Incident Report for Algorithmia
Resolved
Modification of storage infrastructure and some service instances in the metrics sub-system have been completed and all platform systems are operating normally at this time.
Posted Nov 19, 2020 - 08:52 PST
Monitoring
System was fully recovered from this incident and is in a health operating state. Operations team continuing to monitor metrics subsystem. Root cause and remediation efforts on going.
Posted Nov 17, 2020 - 08:25 PST
Update
Recovery process ongoing. metrics functionality is fully restored. Algorithm request queues exceeded internal limits during the outage. these queues are being manually drained. Some algorithms will still be experiencing timeouts or other error responses.
Posted Nov 16, 2020 - 10:35 PST
Identified
Internal metrics service experienced a resource limit which impacted algorithm request processing and scaling.

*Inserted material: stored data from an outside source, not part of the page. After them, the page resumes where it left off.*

Lemma select_loop_returns xt yt cs k xl0 yl0 xu0 g :
  length xt = length (rows yt) → width yl0 = width yt →
  Forall (λ c, c < width yt) cs →
  Forall (λ c, (0 ≤ k ≤ Z.of_nat (length (with_column_one c xt (rows yt))))%Z) cs →
  ∃ out g', select_loop xt yt cs k (xl0, yl0, xu0) g = inr (out, g').
Proof.
  intros Hlen. revert xl0 yl0 xu0 g.
  induction cs as [|c cs IH]; intros xl0 yl0 xu0 g Hw Hcs Hk; simpl.
  - by eexists _, _.
  - apply Forall_cons in Hcs as [Hc Hcs]. apply Forall_cons in Hk as [Hkc Hk].
    destruct (get_random_labeled_examples_returns xt yt c k g)
      as ([[xt' yt'] xu'] & g1 & E); [done..|].
    rewrite bind_unfold E.
    apply get_random_labeled_examples_inv in E
      as (sel & rest & _ & -> & -> & -> & _); [|done].
    unfold concatenate2. rewrite decide_True //= bind_lift. by apply IH.
Qed.

Lemma select_loop_raises xt yt cs k xl0 yl0 xu0 g :
  length xt = length (rows yt) → width yl0 = width yt →
  Forall (λ c, c < width yt) cs →
  Exists (λ c, ¬ (0 ≤ k ≤ Z.of_nat (length (with_column_one c xt (rows yt))))%Z) cs →
  select_loop xt yt cs k (xl0, yl0, xu0) g = inl ValueError.
Proof.
  intros Hlen. revert xl0 yl0 xu0 g.
  induction cs as [|c cs IH]; intros xl0 yl0 xu0 g Hw Hcs Hk; simpl.
  - by apply Exists_nil in Hk.
  - apply Forall_cons in Hcs as [Hc Hcs]. rewrite bind_unfold.
    destruct (decide (0 ≤ k ≤ Z.of_nat (length (with_column_one c xt (rows yt))))%Z)
      as [Hkc|Hkc]; [|by rewrite get_random_labeled_examples_raises].
    apply Exists_cons in Hk as [?|Hk]; [done|].
    destruct (get_random_labeled_examples_returns xt yt c k g)
      as ([[xt' yt'] xu'] & g1 & E); [done..|].
    rewrite E.
    apply get_random_labeled_examples_inv in E
      as (sel & rest & _ & -> & -> & -> & _); [|done].
    unfold concatenate2. rewrite decide_True //= bind_lift. by apply IH.
Qed.

(** ** [split_and_select_random_data] *)

Lemma class_rows_unzip c cs x y :
  with_column_one c (target_rows cs x y).*1 (target_rows cs x y).*2
  = class_rows c cs x y.
Proof. unfold with_column_one, class_rows. by rewrite zip_fst_snd. Qed.

Lemma split_and_select_random_data_run x y xtest ytest ntc k g cs g1 :
  length x = length (rows y) → length xtest = length (rows ytest) →
  Forall (λ c, c < width ytest) cs →
  random_sample (width y) ntc g = inr (cs, g1) →
  split_and_select_random_data x y xtest ytest ntc k g
  = after_draw cs x y xtest ytest k g1.
Proof.
  intros Hlen Hlent Hcst Hcs. unfold split_and_select_random_data.
  rewrite bind_unfold Hcs.
  apply sample_inv in Hcs as (_ & _ & _ & Hrange).
  rewrite columns_eq // bind_lift target_bools_spec.
  rewrite mask_rows2_eq ?length_fmap // bind_lift.
  rewrite mask_rows_eq ?length_fmap // bind_lift.
  rewrite mask_rows2_eq /invert ?length_fmap // bind_lift.
  rewrite mask_rows_eq ?length_fmap // bind_lift.
  rewrite columns_eq // bind_lift target_bools_spec.
  rewrite mask_rows_eq ?length_fmap // bind_lift.
  rewrite mask_rows2_eq ?length_fmap // bind_lift.
  fold (invert ((λ r, bool_decide (is_target cs r)) <$> rows y)).
  rewrite (compress_images (is_target cs) x) //.
  rewrite (compress_labels (is_target cs) x) //.
  rewrite (compress_invert_images (is_target cs) x) //.
  rewrite (compress_invert_labels (is_target cs) x) //.
  rewrite (compress_images (is_target cs) xtest) //.
  rewrite (compress_labels (is_target cs) xtest) //.
Qed.

Lemma after_draw_inv cs x y xtest ytest k g out g' :
  after_draw cs x y xtest ytest k g = inr (out, g') →
  ∃ pieces, split_of cs k pieces x y xtest ytest out.
Proof.
  unfold after_draw. destruct cs as [|c0 cs]; [done|].
  set (tr := target_rows (c0 :: cs) x y).
  assert (length tr.*1 = length tr.*2) as Hlen by by rewrite !length_fmap.
  intros ([[xl0 yl0] xu0] & g1 & Hc & H)%bind_inv.
  apply bind_inv in H as ([[xl yl] xu] & g2 & H & Hret).
  unfold ret, ok in Hret. simplify_eq.
  apply get_random_labeled_examples_inv in Hc
    as (sel & rest & Hperm & -> & -> & -> & Hsel & _); [|done].
  apply select_loop_inv in H as (pieces & Hpieces & -> & -> & ->); [|done].
  exists ((sel, rest) :: pieces). unfold split_of. simpl.
  rewrite !fmap_app. split_and!; try done.
  constructor.
  - simpl in *. by rewrite class_rows_unzip in Hperm.
  - eapply Forall2_impl; [exact Hpieces|]. intros c p [Hp ?]. simpl in *.
    by rewrite class_rows_unzip in Hp.
Qed.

Posted Nov 16, 2020 - 10:11 PST
Investigating
We are continuing to see periodic episodes of loss of communication between certain machine nodes in the platform. This issue has increased in frequency over the past few weeks. Mitigation efforts are in progress now and an upgrade of some core components is being tested for role out in the next 48 hours.
Posted Nov 16, 2020 - 08:57 PST
This incident affected: Algorithm API.